WORK INSTRUCTION: Show every line of the data below that includes the word "join".

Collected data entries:
(** * PyReshaper: the input specification layer

    A shallow embedding of [source/pyreshaper/specification.py]: the factory
    [create_specifier], the base class [Specifier] and its only concrete
    variant [Slice2SeriesSpecifier], together with the part of [os.path]
    (POSIX flavour) the validation calls. *)

From Stdlib Require Import ZArith Ascii.
From Stdlib Require String.
From stdpp Require Import base option list strings gmap.

Local Open Scope Z_scope.

(** ** Python values

    Attributes of a specifier are dynamically typed: [validate_types] exists
    because any of them may hold a value of another type. *)

#[warnings="-register-all"]
Inductive pyval : Type :=
  | PNone
  | PBool (b : bool)
  | PInt (z : Z)
  | PStr (s : string)
  | PList (l : list pyval).

(** [isinstance(v, str)] and [isinstance(v, list)]. *)
Definition isinstance_str (v : pyval) : bool :=
  match v with PStr _ => true | _ => false end.

Definition isinstance_list (v : pyval) : bool :=
  match v with PList _ => true | _ => false end.

(** ** Strings *)

Module Str.

Definition slash : ascii := "/"%char.

Definition is_slash (c : ascii) : bool := Ascii.eqb c slash.

(** [s.startswith(p)] *)
Definition startswith (p s : string) : bool := String.prefix p s.

Fixpoint rev_acc (s acc : string) : string :=
  match s with
  | EmptyString => acc
  | String c s' => rev_acc s' (String c acc)
  end.

Definition rev (s : string) : string := rev_acc s EmptyString.

(** [s.endswith(p)] *)
Definition endswith (p s : string) : bool :=
  String.prefix (rev p) (rev s).

(** [c * n] for a one-character string [c]. *)
Fixpoint repeat (c : ascii) (n : nat) : string :=
  match n with
  | O => EmptyString
  | S n' => String c (repeat c n')
  end.

(** [s[i:]] with Python's treatment of a negative or too large start. *)
Definition slice_from (i : Z) (s : string) : string :=
  let n := Z.of_nat (String.length s) in
  let start := if i <? 0 then Z.max (n + i) 0 else Z.min i n in
  String.substring (Z.to_nat start) (Z.to_nat (n - start)) s.

(** [s[:i]] for [0 <= i]. *)
Definition slice_to (i : nat) (s : string) : string :=
  String.substring 0 i s.

(** [s.split('/')]: never the empty list. *)
Fixpoint split (s : string) : list string :=
  match s with
  | EmptyString => [EmptyString]
  | String c s' =>
      if is_slash c then EmptyString :: split s'
      else match split s' with
           | h :: t => String c h :: t
           | [] => [String c EmptyString]
           end
  end.

(** ['/'.join(l)] *)
Fixpoint join (l : list string) : string :=
  match l with
  | [] => EmptyString
  | [x] => x
  | x :: rest => x +:+ String slash (join rest)
  end.

(** [s.rfind('/')]: the index of the last slash, [-1] when there is none. *)
Fixpoint rfind_from (k : Z) (s : string) (found : Z) : Z :=
  match s with
  | EmptyString => found
  | String c s' => rfind_from (k + 1) s' (if is_slash c then k else found)
  end.

Definition rfind (s : string) : Z := rfind_from 0 s (-1).

(** [s.rstrip('/')] *)
Fixpoint lstrip (s : string) : string :=
  match s with
  | String c s' => if is_slash c then lstrip s' else s
  | EmptyString => EmptyString
  end.

Definition rstrip (s : string) : string := rev (lstrip (rev s)).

ANSWER BELOW:
(** ['/'.join(l)] *)
Fixpoint join (l : list string) : string :=
  | x :: rest => x +:+ String slash (join rest)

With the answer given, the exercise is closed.